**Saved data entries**
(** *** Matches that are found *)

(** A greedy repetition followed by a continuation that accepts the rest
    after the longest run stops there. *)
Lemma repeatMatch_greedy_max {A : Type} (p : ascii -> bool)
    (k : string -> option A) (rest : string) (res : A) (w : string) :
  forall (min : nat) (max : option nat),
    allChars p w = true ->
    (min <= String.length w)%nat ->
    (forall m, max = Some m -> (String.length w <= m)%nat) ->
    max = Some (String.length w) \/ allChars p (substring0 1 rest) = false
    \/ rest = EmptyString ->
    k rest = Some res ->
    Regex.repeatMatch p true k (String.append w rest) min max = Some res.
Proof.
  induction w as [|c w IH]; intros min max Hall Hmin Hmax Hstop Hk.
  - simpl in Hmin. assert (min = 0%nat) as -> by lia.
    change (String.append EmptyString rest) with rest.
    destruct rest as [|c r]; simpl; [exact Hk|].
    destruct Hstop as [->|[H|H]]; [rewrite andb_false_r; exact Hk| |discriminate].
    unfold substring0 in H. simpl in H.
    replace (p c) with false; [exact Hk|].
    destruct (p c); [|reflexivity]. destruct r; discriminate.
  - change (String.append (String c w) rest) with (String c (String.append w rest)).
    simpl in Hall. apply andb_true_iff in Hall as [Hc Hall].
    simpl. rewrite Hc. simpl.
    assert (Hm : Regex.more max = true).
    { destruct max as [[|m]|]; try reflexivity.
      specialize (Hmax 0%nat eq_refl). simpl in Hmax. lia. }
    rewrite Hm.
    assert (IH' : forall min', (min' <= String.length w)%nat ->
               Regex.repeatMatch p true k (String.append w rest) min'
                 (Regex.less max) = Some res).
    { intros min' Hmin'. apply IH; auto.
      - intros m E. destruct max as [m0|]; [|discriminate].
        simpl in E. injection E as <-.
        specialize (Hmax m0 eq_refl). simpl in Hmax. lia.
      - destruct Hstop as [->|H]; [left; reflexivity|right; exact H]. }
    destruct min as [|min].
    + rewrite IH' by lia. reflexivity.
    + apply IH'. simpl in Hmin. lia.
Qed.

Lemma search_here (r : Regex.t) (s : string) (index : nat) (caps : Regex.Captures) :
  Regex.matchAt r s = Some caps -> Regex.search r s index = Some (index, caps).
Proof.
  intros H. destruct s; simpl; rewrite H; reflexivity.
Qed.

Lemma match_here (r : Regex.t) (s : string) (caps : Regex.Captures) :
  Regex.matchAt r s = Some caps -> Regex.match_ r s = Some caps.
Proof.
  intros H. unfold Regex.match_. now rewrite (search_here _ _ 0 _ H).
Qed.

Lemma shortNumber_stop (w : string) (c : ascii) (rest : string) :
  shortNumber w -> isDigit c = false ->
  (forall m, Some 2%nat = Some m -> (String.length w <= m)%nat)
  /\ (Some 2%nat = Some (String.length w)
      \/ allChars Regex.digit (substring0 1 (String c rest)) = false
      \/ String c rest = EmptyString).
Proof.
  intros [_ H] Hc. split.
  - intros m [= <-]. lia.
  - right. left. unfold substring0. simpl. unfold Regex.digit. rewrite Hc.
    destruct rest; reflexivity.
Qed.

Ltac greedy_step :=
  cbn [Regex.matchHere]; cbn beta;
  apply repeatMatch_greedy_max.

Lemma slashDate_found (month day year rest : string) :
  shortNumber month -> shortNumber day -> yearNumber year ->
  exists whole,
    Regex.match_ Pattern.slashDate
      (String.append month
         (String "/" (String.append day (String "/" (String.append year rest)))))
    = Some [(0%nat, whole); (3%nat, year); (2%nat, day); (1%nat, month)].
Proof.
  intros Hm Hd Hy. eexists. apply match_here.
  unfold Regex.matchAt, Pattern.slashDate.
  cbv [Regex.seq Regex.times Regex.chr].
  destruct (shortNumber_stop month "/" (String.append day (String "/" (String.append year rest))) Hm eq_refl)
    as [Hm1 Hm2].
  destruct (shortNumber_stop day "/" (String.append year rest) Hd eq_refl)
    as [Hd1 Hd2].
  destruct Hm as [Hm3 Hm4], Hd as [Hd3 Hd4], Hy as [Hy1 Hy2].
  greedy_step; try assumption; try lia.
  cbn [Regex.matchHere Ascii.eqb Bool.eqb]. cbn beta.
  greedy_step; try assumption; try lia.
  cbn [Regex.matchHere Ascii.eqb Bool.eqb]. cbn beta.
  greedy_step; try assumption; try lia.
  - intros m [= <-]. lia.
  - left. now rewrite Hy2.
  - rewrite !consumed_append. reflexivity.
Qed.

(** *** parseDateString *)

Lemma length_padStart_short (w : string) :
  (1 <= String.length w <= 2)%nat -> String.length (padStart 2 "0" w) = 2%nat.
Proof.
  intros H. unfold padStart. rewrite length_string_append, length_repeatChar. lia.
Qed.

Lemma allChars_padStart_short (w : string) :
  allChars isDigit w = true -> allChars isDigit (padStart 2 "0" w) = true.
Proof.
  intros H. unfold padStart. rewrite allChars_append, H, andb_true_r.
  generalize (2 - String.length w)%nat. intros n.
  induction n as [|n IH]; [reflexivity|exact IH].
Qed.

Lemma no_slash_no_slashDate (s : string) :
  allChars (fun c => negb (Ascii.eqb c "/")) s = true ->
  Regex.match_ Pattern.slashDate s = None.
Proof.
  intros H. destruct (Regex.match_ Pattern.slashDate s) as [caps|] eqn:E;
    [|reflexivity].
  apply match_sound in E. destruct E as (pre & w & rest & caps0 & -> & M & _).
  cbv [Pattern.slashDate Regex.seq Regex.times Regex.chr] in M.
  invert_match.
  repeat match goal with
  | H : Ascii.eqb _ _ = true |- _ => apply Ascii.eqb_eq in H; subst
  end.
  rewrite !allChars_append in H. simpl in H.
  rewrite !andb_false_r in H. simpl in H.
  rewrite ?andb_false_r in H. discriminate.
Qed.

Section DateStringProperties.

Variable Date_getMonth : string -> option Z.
--
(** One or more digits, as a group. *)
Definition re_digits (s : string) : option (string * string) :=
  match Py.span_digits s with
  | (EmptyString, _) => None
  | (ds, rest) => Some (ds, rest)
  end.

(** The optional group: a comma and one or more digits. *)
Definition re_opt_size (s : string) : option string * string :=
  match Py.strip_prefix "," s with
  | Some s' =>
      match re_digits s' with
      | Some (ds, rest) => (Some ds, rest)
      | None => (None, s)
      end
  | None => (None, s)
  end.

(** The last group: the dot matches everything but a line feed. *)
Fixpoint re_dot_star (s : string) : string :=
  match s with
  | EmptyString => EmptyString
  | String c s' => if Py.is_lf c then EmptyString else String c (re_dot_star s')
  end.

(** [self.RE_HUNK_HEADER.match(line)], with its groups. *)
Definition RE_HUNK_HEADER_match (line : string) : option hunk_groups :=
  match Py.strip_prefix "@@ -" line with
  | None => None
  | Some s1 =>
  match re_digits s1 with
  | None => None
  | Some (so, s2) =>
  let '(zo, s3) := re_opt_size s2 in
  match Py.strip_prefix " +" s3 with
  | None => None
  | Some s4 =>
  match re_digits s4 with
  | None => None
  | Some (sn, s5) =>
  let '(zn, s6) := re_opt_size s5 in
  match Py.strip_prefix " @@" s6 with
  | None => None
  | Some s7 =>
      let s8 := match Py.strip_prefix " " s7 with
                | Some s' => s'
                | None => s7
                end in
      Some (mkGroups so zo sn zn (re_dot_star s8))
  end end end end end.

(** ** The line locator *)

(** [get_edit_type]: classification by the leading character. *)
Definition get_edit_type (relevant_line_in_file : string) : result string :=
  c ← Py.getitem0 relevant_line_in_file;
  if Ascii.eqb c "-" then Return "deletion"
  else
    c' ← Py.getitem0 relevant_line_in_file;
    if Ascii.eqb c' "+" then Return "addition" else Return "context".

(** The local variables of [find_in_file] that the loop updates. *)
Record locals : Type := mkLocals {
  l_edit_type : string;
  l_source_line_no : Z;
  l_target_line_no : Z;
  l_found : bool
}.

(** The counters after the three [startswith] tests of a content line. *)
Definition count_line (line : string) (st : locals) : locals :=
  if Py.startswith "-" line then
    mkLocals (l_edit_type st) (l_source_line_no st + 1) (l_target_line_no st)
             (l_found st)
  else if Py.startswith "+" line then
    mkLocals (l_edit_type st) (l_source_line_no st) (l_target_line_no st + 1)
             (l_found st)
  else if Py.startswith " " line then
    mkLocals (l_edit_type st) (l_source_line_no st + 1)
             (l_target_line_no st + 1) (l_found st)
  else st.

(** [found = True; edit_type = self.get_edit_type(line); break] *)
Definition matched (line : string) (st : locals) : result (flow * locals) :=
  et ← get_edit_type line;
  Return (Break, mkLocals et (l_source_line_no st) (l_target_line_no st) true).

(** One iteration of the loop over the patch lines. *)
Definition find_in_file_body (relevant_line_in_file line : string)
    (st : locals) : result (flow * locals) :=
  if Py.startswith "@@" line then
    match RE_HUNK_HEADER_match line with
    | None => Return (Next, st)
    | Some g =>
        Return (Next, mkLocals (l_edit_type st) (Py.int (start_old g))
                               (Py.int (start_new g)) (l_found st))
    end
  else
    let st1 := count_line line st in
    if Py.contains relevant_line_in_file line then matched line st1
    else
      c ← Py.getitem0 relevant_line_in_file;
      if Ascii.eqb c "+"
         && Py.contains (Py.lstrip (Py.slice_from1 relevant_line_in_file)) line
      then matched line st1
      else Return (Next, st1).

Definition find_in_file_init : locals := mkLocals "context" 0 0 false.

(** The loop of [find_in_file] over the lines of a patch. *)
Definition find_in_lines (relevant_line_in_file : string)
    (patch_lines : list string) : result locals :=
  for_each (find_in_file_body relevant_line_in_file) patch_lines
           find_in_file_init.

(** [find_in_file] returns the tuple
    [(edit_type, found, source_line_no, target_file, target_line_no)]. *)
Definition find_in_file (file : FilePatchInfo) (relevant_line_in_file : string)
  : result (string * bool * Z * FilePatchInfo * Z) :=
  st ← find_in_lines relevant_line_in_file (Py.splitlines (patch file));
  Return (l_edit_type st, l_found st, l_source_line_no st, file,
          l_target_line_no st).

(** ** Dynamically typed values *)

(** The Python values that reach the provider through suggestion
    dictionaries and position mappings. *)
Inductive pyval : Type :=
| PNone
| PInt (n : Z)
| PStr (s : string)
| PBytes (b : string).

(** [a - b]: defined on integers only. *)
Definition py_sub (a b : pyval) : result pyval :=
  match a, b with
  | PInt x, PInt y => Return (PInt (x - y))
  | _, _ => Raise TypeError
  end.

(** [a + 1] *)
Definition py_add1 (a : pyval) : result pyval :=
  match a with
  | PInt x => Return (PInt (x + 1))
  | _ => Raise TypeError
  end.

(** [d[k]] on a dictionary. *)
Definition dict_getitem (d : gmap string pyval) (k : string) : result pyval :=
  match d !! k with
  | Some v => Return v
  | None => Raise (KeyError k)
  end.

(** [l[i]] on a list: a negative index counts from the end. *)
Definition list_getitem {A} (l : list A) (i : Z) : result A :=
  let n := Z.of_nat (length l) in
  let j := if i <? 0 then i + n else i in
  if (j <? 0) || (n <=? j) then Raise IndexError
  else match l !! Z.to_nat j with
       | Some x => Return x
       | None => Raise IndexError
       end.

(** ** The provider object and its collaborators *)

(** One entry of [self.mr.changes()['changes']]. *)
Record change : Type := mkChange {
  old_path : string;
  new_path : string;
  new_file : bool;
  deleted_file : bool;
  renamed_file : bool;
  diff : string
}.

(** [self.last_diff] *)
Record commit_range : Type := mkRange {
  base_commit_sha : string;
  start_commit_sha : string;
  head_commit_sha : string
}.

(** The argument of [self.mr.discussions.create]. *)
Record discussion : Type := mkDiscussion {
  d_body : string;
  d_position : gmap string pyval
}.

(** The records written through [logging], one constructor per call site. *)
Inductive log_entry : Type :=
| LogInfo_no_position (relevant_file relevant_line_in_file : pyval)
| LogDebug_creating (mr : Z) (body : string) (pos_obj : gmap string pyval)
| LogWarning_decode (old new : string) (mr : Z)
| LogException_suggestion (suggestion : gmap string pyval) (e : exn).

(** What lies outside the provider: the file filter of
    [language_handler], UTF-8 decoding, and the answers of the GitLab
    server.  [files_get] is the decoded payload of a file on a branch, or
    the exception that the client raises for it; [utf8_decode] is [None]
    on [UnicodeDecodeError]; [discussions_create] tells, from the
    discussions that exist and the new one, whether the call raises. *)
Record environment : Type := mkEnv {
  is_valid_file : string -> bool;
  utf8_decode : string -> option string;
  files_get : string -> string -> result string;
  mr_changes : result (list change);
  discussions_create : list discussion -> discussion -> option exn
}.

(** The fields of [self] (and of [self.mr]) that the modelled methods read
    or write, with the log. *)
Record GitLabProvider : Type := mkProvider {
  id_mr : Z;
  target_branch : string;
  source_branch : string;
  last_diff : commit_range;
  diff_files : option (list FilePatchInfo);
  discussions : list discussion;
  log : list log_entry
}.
...
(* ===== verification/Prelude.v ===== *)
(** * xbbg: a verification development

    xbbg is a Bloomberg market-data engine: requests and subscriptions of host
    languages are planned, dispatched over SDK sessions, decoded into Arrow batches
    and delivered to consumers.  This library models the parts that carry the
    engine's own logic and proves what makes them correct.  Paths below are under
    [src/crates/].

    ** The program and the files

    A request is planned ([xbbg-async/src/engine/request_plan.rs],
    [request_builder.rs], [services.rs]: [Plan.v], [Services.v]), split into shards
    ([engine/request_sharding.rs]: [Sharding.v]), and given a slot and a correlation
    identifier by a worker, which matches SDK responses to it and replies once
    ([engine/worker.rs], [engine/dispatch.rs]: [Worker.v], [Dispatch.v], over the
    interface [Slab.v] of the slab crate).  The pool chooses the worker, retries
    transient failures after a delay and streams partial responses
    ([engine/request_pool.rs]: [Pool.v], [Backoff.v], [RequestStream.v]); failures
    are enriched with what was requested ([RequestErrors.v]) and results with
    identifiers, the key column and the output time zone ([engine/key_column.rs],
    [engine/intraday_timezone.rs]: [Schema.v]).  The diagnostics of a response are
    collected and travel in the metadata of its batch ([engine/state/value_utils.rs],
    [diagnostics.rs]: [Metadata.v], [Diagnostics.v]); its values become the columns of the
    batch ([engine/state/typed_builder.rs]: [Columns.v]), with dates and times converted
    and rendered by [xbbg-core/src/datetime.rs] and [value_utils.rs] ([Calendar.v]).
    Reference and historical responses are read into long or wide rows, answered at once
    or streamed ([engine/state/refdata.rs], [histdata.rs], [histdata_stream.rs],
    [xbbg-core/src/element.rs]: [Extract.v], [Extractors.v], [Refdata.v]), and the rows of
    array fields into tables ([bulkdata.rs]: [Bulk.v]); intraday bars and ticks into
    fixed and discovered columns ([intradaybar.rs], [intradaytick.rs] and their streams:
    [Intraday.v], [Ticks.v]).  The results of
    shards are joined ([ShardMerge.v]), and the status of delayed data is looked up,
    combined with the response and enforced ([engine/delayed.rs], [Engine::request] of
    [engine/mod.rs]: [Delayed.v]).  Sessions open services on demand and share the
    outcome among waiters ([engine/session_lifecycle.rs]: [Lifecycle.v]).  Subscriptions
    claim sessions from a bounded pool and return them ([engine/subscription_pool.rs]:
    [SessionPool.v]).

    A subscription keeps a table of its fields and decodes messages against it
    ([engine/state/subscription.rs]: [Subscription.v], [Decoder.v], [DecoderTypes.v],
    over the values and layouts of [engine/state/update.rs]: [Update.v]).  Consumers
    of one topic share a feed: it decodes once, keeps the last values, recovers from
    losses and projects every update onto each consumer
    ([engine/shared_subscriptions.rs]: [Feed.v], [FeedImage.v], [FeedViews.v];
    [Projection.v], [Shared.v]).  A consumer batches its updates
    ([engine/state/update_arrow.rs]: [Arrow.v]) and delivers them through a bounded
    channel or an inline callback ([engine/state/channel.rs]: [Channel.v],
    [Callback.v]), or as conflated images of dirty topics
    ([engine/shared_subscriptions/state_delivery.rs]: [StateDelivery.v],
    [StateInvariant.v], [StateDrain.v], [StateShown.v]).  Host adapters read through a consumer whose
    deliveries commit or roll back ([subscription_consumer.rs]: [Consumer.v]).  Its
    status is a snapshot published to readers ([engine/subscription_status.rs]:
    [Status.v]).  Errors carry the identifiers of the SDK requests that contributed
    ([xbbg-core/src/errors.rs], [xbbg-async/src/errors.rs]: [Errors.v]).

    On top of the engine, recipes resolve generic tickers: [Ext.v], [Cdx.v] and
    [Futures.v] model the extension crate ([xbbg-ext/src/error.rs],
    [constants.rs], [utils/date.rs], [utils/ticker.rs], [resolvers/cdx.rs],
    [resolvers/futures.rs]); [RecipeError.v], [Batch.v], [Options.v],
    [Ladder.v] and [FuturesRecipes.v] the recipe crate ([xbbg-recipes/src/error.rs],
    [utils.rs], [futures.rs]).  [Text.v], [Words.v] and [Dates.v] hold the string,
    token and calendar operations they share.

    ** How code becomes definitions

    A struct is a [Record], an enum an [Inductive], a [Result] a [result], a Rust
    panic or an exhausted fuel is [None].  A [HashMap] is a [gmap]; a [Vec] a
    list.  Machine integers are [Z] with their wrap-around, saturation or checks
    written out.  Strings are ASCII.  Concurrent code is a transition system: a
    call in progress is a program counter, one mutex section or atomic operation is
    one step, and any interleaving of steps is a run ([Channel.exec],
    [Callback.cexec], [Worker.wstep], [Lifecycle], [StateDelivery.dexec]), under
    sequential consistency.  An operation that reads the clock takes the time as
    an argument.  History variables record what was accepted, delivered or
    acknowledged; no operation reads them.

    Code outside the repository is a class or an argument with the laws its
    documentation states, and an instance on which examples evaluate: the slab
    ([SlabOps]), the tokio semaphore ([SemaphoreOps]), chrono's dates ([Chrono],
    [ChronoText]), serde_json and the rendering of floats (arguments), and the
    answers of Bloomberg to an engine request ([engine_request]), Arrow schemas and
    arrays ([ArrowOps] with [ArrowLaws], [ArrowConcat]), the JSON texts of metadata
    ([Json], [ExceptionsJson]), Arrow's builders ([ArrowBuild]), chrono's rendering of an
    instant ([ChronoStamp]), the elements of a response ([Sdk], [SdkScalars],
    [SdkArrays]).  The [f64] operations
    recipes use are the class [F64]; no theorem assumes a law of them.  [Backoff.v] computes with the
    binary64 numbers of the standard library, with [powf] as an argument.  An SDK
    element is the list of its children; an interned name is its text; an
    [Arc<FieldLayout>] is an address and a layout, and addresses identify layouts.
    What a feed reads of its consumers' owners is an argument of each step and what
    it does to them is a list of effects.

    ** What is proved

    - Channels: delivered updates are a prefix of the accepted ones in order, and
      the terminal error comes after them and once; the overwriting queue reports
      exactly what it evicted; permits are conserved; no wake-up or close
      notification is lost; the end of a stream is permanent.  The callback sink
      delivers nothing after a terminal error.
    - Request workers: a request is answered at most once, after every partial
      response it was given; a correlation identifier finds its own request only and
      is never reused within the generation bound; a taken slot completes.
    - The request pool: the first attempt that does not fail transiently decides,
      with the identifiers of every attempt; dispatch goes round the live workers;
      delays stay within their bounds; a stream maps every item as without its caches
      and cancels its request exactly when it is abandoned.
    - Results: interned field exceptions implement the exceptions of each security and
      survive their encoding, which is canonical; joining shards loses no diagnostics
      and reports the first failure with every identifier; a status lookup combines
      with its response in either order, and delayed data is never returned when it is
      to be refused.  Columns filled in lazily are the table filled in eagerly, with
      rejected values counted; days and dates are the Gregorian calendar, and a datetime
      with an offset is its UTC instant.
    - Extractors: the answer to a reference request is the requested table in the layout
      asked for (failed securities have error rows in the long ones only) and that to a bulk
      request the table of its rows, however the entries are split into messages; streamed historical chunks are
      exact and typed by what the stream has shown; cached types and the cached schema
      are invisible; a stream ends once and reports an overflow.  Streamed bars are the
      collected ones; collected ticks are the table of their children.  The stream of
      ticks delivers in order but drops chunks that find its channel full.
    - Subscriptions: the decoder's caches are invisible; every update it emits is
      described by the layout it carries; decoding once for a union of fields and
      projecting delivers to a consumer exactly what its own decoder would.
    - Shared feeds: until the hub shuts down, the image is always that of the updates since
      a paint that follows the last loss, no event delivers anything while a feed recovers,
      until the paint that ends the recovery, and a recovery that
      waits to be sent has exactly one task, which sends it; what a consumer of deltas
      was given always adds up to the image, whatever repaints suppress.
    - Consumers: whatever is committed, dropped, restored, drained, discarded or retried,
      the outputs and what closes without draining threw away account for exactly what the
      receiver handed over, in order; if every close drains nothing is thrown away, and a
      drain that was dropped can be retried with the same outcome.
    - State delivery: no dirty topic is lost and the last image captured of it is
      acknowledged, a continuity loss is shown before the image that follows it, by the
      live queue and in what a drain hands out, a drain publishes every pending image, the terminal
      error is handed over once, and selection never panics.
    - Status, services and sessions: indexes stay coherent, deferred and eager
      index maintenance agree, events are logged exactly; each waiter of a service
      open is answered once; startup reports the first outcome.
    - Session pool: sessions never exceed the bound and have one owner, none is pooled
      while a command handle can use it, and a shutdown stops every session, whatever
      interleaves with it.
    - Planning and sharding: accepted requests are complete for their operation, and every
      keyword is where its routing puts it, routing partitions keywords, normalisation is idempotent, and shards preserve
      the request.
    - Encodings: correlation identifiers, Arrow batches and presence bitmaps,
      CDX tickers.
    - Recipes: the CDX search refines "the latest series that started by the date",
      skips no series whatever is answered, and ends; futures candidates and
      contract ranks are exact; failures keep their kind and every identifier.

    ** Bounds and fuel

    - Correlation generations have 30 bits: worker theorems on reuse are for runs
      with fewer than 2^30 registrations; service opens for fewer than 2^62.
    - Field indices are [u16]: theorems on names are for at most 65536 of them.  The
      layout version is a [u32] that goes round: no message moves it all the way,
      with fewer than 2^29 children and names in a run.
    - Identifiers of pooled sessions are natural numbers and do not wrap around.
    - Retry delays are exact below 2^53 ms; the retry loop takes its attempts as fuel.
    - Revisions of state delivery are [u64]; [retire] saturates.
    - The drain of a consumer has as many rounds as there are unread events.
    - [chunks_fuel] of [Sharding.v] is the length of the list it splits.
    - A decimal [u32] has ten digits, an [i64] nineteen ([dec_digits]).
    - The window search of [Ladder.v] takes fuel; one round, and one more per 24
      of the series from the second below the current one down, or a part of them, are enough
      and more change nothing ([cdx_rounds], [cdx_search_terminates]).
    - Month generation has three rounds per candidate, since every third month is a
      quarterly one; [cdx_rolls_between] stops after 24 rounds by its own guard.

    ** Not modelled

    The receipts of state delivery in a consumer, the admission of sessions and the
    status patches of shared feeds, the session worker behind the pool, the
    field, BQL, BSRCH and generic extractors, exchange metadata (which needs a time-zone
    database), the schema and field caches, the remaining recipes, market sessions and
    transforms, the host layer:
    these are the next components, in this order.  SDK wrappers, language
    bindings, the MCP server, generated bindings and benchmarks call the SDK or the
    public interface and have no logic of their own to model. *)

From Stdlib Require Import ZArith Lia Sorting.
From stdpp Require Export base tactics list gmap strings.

**Exercise**
The lines above starting at the one that contains "let '(zo, s3) := re_opt_size s2 in" and ending at the one that contains "c' ← Py.getitem0 relevant_line_in_file;" must be transcribed exactly, and no other lines may appear.

**Result**
  let '(zo, s3) := re_opt_size s2 in
  match Py.strip_prefix " +" s3 with
  | None => None
  | Some s4 =>
  match re_digits s4 with
  | None => None
  | Some (sn, s5) =>
  let '(zn, s6) := re_opt_size s5 in
  match Py.strip_prefix " @@" s6 with
  | None => None
  | Some s7 =>
      let s8 := match Py.strip_prefix " " s7 with
                | Some s' => s'
                | None => s7
                end in
      Some (mkGroups so zo sn zn (re_dot_star s8))
  end end end end end.

(** ** The line locator *)

(** [get_edit_type]: classification by the leading character. *)
Definition get_edit_type (relevant_line_in_file : string) : result string :=
  c ← Py.getitem0 relevant_line_in_file;
  if Ascii.eqb c "-" then Return "deletion"
  else
    c' ← Py.getitem0 relevant_line_in_file;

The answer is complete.